Now, here at last, below, was what I had hoped to see today: a native orchid. This one is the green wood orchid. Until recently, I did not know that there are about 60 species of orchids that are native to New York. Again, on my own, I would have walked right by it. (Those leaves in the photo are not part of the orchid.)
There were pitcher plants aplenty, many in bloom. This, too, is a carnivorous plant.
The flower hangs downward but when I looked below, the fruit of the plant was already formed.
We finally reached the shore of the lake, where lovely water lilies continued the fairy tale feel of the place.
Walking back, we saw buttonbush ...
... and meadow sweet...
... and the large tropical-looking leaves of green arrow arum.
Emerging from the bog, all I could think was, Where are we going next week?
Thursday, July 18, 2013
It's about a thousand degrees out today, with humidity at five hundred percent, at least. So where does our auxiliary dog, Shea, wish to hang out? Outdoors in the full, blazing noontime sun.
This Puerto Rican import (adopted from Adirondack Save-A-Stray seven years ago) eschews all shade and prefers to bake in the sun, no matter how hot. Please notice, she's not even panting.
Our primary dog, however, comes from northern Germanic roots (she's a Spitz, now called an American Eskimo Dog.) And while her foolish friend bakes outside, Daisy wisely seeks out a cool bare wood floor indoors, near an air conditioning vent.
Different strokes for different folks.
Today, I'm sticking with Daisy.
Daisy was adopted from the good folks at the SPCA of Upstate New York in Queensbury about eight years ago.
Tuesday, July 16, 2013
Am I old fashioned, environmentally conscious, or just déclassé?

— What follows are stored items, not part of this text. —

Definition drop_last_index (c : wadb_symbol_column) : wadb_symbol_column :=
  Column (take (length (c_indices c) - 1) (c_indices c)) (c_capacity c).
(** Removing the last symbol, the body of the loop of [wadb_dictionary_rollback]. *)
Definition pop_symbol (d : wadb_dictionary) : wadb_dictionary :=
  match last (d_symbols d) with
  | None => d
  | Some s =>
      Dictionary (d_schema d) (take (length (d_symbols d) - 1) (d_symbols d)) (d_capacity d)
        (d_slots d) (alter drop_last_index (Z.to_nat (s_field s)) (d_columns d))
        (d_allocated d - (s_length s + 1)) (d_limit d)
  end.
Definition wadb_dictionary_rollback (d : wadb_dictionary) (mark : Z) : wadb_dictionary :=
  if mark >=? d_count d then d
  else rehash (Nat.iter (Z.to_nat (d_count d - mark)) pop_symbol d).

(** ** Interning *)

(** The three arrays grow one after the other; an allocation that fails leaves the
    growth that came before it in place. *)
Definition grow_symbols (capacity : Z) : M dict_state unit :=
  d ← dget;
  if capacity =? d_capacity d then mret ()
  else
    p ← malloc;
    if negb p then mfail WADB_NOMEM
    else modify (λ d, Dictionary (d_schema d) (d_symbols d) capacity (d_slots d) (d_columns d)
           (d_allocated d + (capacity - d_capacity d) * SIZEOF_SYMBOL) (d_limit d)).
Definition grow_slots (slots : Z) : M dict_state unit :=
  d ← dget;
  if slots =? d_slot_count d then mret ()
  else
    p ← malloc;
    if negb p then mfail WADB_NOMEM
    else modify (λ d, rehash (Dictionary (d_schema d) (d_symbols d) (d_capacity d) (zrep slots 0)
           (d_columns d) (d_allocated d + (slots - d_slot_count d) * 4) (d_limit d))).
Definition grow_column (field capacity : Z) : M dict_state unit :=
  d ← dget;
  if capacity =? c_capacity (d_column d field) then mret ()
  else
    p ← malloc;
    if negb p then mfail WADB_NOMEM
    else modify (λ d, Dictionary (d_schema d) (d_symbols d) (d_capacity d) (d_slots d)
           (alter (λ c, Column (c_indices c) capacity) (Z.to_nat field) (d_columns d))
           (d_allocated d + (capacity - c_capacity (d_column d field)) * 4) (d_limit d)).
(** The assignments after the last allocation. *)
Definition append_symbol (field id hash : Z) (data : list Z) (d : wadb_dictionary) : wadb_dictionary :=
  Dictionary (d_schema d) (d_symbols d ++ [Symbol field id hash data]) (d_capacity d)
    (wr (d_slots d) (free_slot (d_slots d) hash) (u32 (d_count d + 1)))
    (alter (λ c, Column (c_indices c ++ [u32 (d_count d)]) (c_capacity c)) (Z.to_nat field) (d_columns d))
    (d_allocated d + (zlen data + 1)) (d_limit d).

(** The part of [wadb_dictionary_intern] after the budget check. *)
Definition define_symbol (field hash : Z) (data : list Z) (capacity slots column_capacity id : Z)
    : M dict_state Z :=
  _ ← grow_symbols capacity;
  _ ← grow_slots slots;
  _ ← grow_column field column_capacity;
  copy ← malloc;
  if negb copy then mfail WADB_NOMEM
  else
    _ ← modify (append_symbol field id hash data);
    mret id.

Definition grown (full : bool) (capacity initial : Z) : Z :=
  if full then (if capacity =? 0 then initial else u64 (capacity * 2)) else capacity.

Definition wadb_dictionary_intern (field : Z) (data : list Z) : M dict_state Z :=
  d ← dget;
  if negb (symbol_field (d_schema d) field) || (zlen data >? WADB_MAX_STRING_BYTES) ||
     negb (wadb_utf8 data)
  then mfail WADB_INVALID
  else
    let hash := hash_symbol field data in
    match (if d_slot_count d =? 0 then None
           else find_symbol (length (d_slots d)) d hash field data (home (d_slot_count d) hash)) with
    | Some id => mret id
    | None =>
        let column := d_column d field in
        if (d_count d =? UINT32_MAX) || (c_count column =? UINT32_MAX) then mfail WADB_LIMIT
        else
          let capacity := grown (d_count d =? d_capacity d) (d_capacity d) 16 in
          let slots := grown (d_slot_count d <? (d_count d + 1) * 2) (d_slot_count d) 32 in
          let column_capacity := grown (c_count column =? c_capacity column) (c_capacity column) 8 in
          let extra := u64 ((capacity - d_capacity d) * SIZEOF_SYMBOL + (slots - d_slot_count d) * 4 +
                            (column_capacity - c_capacity column) * 4 + zlen data + 1) in
          if extra >? u64 (d_limit d - d_allocated d) then mfail WADB_LIMIT
          else
            define_symbol field hash data capacity slots column_capacity (u32 (c_count column) + 1)
    end.

Definition wadb_dictionary_resolve (d : wadb_dictionary) (field id : Z) : result (list Z) :=
  if negb (symbol_field (d_schema d) field) || (id =? 0) || (id >? c_count (d_column d field))
  then Err WADB_CORRUPT
  else Ok (s_data (d_symbols d !!! Z.to_nat (rd (c_indices (d_column d field)) (id - 1)))).

(** ** Linear probing

    [table_ok slots hashes]: the table of a power of two of slots holds every
    position of [hashes] once, as its successor, on the probe path of its hash. *)

Definition pow2 (n : Z) : Prop := ∃ k, 0 ≤ k ∧ n = 2 ^ k.
Definition nonzeros (l : list Z) : nat := length (filter (λ v, v ≠ 0) l).

Record table_ok (slots hashes : list Z) : Prop := {
  t_pow2 : pow2 (zlen slots);
  t_count : nonzeros slots = length hashes;
  t_values : ∀ v, v ∈ slots → v ≠ 0 → 1 ≤ v ≤ zlen hashes;
  t_paths : ∀ i h, hashes !! i = Some h → ∃ k, 0 ≤ k < zlen slots ∧
    rd slots ((h + k) `mod` zlen slots) = Z.of_nat i + 1 ∧
    ∀ j, 0 ≤ j < k → rd slots ((h + j) `mod` zlen slots) ≠ 0;
}.

Lemma pow2_pos n : pow2 n → 0 < n.
Proof. intros (k&?&->). lia. Qed.
Lemma land_pow2 n x : pow2 n → Z.land x (n - 1) = x `mod` n.
Proof.
  intros (k&?&->). rewrite <-Z.land_ones by done. f_equal. rewrite Z.ones_equiv. lia.
Qed.
Lemma home_mod n h : pow2 n → home n h = h `mod` n.
Proof. intros. by apply land_pow2. Qed.
Lemma next_mod n x : pow2 n → next n x = (x + 1) `mod` n.
Proof. intros. by apply land_pow2. Qed.

Lemma mod_step n slot k : ((slot + 1) `mod` n + (k - 1)) `mod` n = (slot + k) `mod` n.
Proof. rewrite Zplus_mod_idemp_l. f_equal. lia. Qed.

(** A zero slot ahead stops the search for a free slot. *)
Lemma probe_free_spec fuel slots slot k :
  pow2 (zlen slots) → 0 ≤ slot < zlen slots → 0 ≤ k < Z.of_nat fuel →
  rd slots ((slot + k) `mod` zlen slots) = 0 →
  ∃ k', 0 ≤ k' ≤ k ∧ probe_free fuel slots slot = (slot + k') `mod` zlen slots ∧
    rd slots ((slot + k') `mod` zlen slots) = 0 ∧
    ∀ j, 0 ≤ j < k' → rd slots ((slot + j) `mod` zlen slots) ≠ 0.
Proof.
  intros Hn. pose proof (pow2_pos _ Hn). revert slot k.
  induction fuel as [|fuel IH]; intros slot k Hs Hk Hz; [lia|]. cbn [probe_free].
  destruct (Z.eqb_spec (rd slots slot) 0) as [H0|H0].
  { exists 0. rewrite Z.add_0_r, Z.mod_small by lia. split_and!; try done; lia. }
  assert (k ≠ 0) by (intros ->; rewrite Z.add_0_r, Z.mod_small in Hz by lia; done).
  rewrite next_mod by done.
  destruct (IH ((slot + 1) `mod` zlen slots) (k - 1)) as (k'&Hk'&Hp&Hz'&Hnz);
    [apply Z.mod_pos_bound; lia|lia|by rewrite mod_step|].
  exists (k' + 1). replace k' with (k' + 1 - 1) in Hp, Hz' by lia. rewrite mod_step in Hp, Hz'.
  split_and!; [lia|lia|done|done|]. intros j Hj. destruct (decide (j = 0)) as [->|].
  - rewrite Z.add_0_r, Z.mod_small by lia. done.
  - rewrite <-mod_step. apply Hnz. lia.
Qed.

Lemma nonzeros_zero slots :
  (nonzeros slots < length slots)%nat → ∃ i, 0 ≤ i < zlen slots ∧ rd slots i = 0.
Proof.
  induction slots as [|v slots IH]; cbn [length]; [lia|]. unfold nonzeros. rewrite filter_cons. intros H.
  destruct (decide (v = 0)) as [->|Hv].
  - exists 0. split; [rewrite zlen_cons; pose proof (zlen_nonneg slots); lia|done].
  - rewrite decide_True in H by done. cbn [length] in H. destruct IH as (i&Hi&Hz); [unfold nonzeros; lia|].
    exists (i + 1). rewrite zlen_cons. split; [lia|]. unfold rd in *.
    by replace (Z.to_nat (i + 1)) with (S (Z.to_nat i)) by lia.
Qed.
Lemma nonzeros_wr slots i v :
  0 ≤ i < zlen slots → rd slots i = 0 → v ≠ 0 → nonzeros (wr slots i v) = S (nonzeros slots).
Proof.
  unfold rd, wr, zlen, nonzeros. intros Hi Hz Hv. assert (Hlt : (Z.to_nat i < length slots)%nat) by lia.
  clear Hi. revert Hlt Hz. generalize (Z.to_nat i). clear i. induction slots as [|w slots IH]; intros k Hlt Hz;
    cbn [length] in Hlt; [lia|].
  destruct k as [|k]; cbn in Hz.
  - subst w. change (<[0%nat:=v]> (0 :: slots)) with (v :: slots). rewrite !filter_cons.
    rewrite decide_True by done. by rewrite decide_False by naive_solver.
  - change (<[S k:=v]> (w :: slots)) with (w :: <[k:=v]> slots). rewrite !filter_cons.
    case_decide; cbn [length]; rewrite IH by (done || lia); done.
Qed.

Section table.
Context (slots hashes : list Z) (Ht : table_ok slots hashes).

(** There is room as long as there are fewer symbols than slots. *)
Lemma free_slot_spec h : (length hashes < length slots)%nat →
  ∃ k, 0 ≤ k < zlen slots ∧ free_slot slots h = (h + k) `mod` zlen slots ∧
    rd slots ((h + k) `mod` zlen slots) = 0 ∧
    ∀ j, 0 ≤ j < k → rd slots ((h + j) `mod` zlen slots) ≠ 0.
Proof using Ht.
  intros Hroom. pose proof (t_pow2 _ _ Ht) as Hn. pose proof (pow2_pos _ Hn).
  destruct (nonzeros_zero slots) as (z&Hz&H0); [by rewrite (t_count _ _ Ht)|].
  unfold free_slot. rewrite home_mod by done.
  pose proof (Z.mod_pos_bound h (zlen slots) ltac:(lia)) as Hh.
  pose proof (Z.mod_pos_bound (z - h) (zlen slots) ltac:(lia)) as Hd.
  assert (Hat : (h `mod` zlen slots + (z - h) `mod` zlen slots) `mod` zlen slots = z).
  { rewrite <-Z.add_mod by lia. replace (h + (z - h)) with z by lia. by apply Z.mod_small. }
  destruct (probe_free_spec (length slots) slots (h `mod` zlen slots) ((z - h) `mod` zlen slots))
    as (k&Hk&->&Hz'&Hnz); [done|done|done|by rewrite Hat|].
  exists k. rewrite !Zplus_mod_idemp_l in *. split_and!; try done; [lia..|].
  intros j Hj. specialize (Hnz j Hj). by rewrite Zplus_mod_idemp_l in Hnz.
Qed.

(** Entering the next position at the free slot. *)
Lemma table_insert h : (length hashes < length slots)%nat →
  table_ok (wr slots (free_slot slots h) (zlen hashes + 1)) (hashes ++ [h]).
Proof using Ht.
  intros Hroom. destruct (free_slot_spec h Hroom) as (k&Hk&->&Hz&Hnz).
  pose proof (pow2_pos _ (t_pow2 _ _ Ht)) as Hpos. pose proof (zlen_nonneg hashes).
  pose proof (Z.mod_pos_bound (h + k) (zlen slots) Hpos) as Hb.
  set (e := (h + k) `mod` zlen slots) in *.
  split; rewrite ?zlen_wr.
  - apply Ht.
  - rewrite nonzeros_wr by lia. rewrite (t_count _ _ Ht), length_app. cbn. lia.
  - intros v Hv Hv0. rewrite zlen_app. change (zlen [h]) with 1.
    apply list_elem_of_lookup in Hv as [i Hi]. unfold wr in Hi.
    apply list_lookup_insert_Some in Hi as [(_&<-&_)|(_&Hi)]; [lia|].
    apply list_elem_of_lookup_2 in Hi. pose proof (t_values _ _ Ht v Hi Hv0). lia.
  - assert (Hkeep : ∀ x, rd slots x ≠ 0 → 0 ≤ x → rd (wr slots e (zlen hashes + 1)) x = rd slots x).
    { intros x Hx Hx0. apply rd_wr_ne; [lia|lia|]. intros ->. done. }
    intros i g Hi. apply lookup_app_Some in Hi as [Hi|[Hi1 Hi]].
    + destruct (t_paths _ _ Ht i g Hi) as (k'&Hk'&Hv&Hnz'). exists k'.
      assert (∀ x, 0 ≤ (g + x) `mod` zlen slots) by (intros; apply Z.mod_pos_bound; lia).
      split; [done|]. split; [rewrite Hkeep; auto; rewrite Hv; lia|].
      intros j Hj. rewrite Hkeep; auto.
    + destruct (i - length hashes)%nat eqn:Hi0; [|done]. cbn in Hi. injection Hi as <-.
      exists k. split; [done|]. split; [fold e; rewrite rd_wr_eq by lia; unfold zlen; lia|].
      intros j Hj. rewrite Hkeep; [by apply Hnz|by apply Hnz|apply Z.mod_pos_bound; lia].
Qed.
End table.

Lemma table_zero n : pow2 n → table_ok (zrep n 0) [].
Proof.
  intros Hn. pose proof (pow2_pos _ Hn). split; rewrite ?zlen_zrep by lia; try done.
  - unfold nonzeros, zrep. induction (Z.to_nat n); [done|]. cbn [replicate]. rewrite filter_cons.
    by rewrite decide_False by naive_solver.
  - intros v Hv. unfold zrep in Hv. apply elem_of_replicate in Hv as [-> _]. done.
Qed.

Whatever the answer is, come "good drying weather", out goes my laundry to soak up the sun's rays and the fresh air. I can't help it; I swear it's in my blood.
When I was a child, our mother would be up doing laundry at the crack of dawn. Before any of the rest of us stirred, she would have a load or two of clothes already hung out on the clothesline. Mom eschewed electric dryers as wasteful and didn't own one for most of her life. Since she was the daughter of a dentist and the wife of an IBM engineer, I choose not to see this as a class thing. Perhaps her background was the very thing that gave her the confidence to keep using a clothesline long after most homemakers had abandoned them. Mom was also, however, a child of the Depression and frugality stuck to her like superglue.
I do own a dryer and confess that for most of the year, that is what I use. But come a hot July morn, I feel the call to get out there and let the sun dry our sheets and towels for free. Hanging out laundry is a peaceful, quiet, satisfying way to start a day. I guess that was what my mother discovered, too.
~My friend Anne has been posting some lovely photos of the varied daylilies and other flora in her July garden. For her, I send back this, a photo from my own garden. This yellow daylily was glowing neon-like against the darker foliage in the early morning light today. Another perk of being out and about early, hanging up laundry: you see things in a different light.
Our resident chipmunk was up early today, too, already mulling things over in the flowering plum tree near our front door. He (she?) likes to survey the neighborhood from this low horizontal branch. Yup, it's summertime and the livin' is easy, isn't it, Mr. Munk?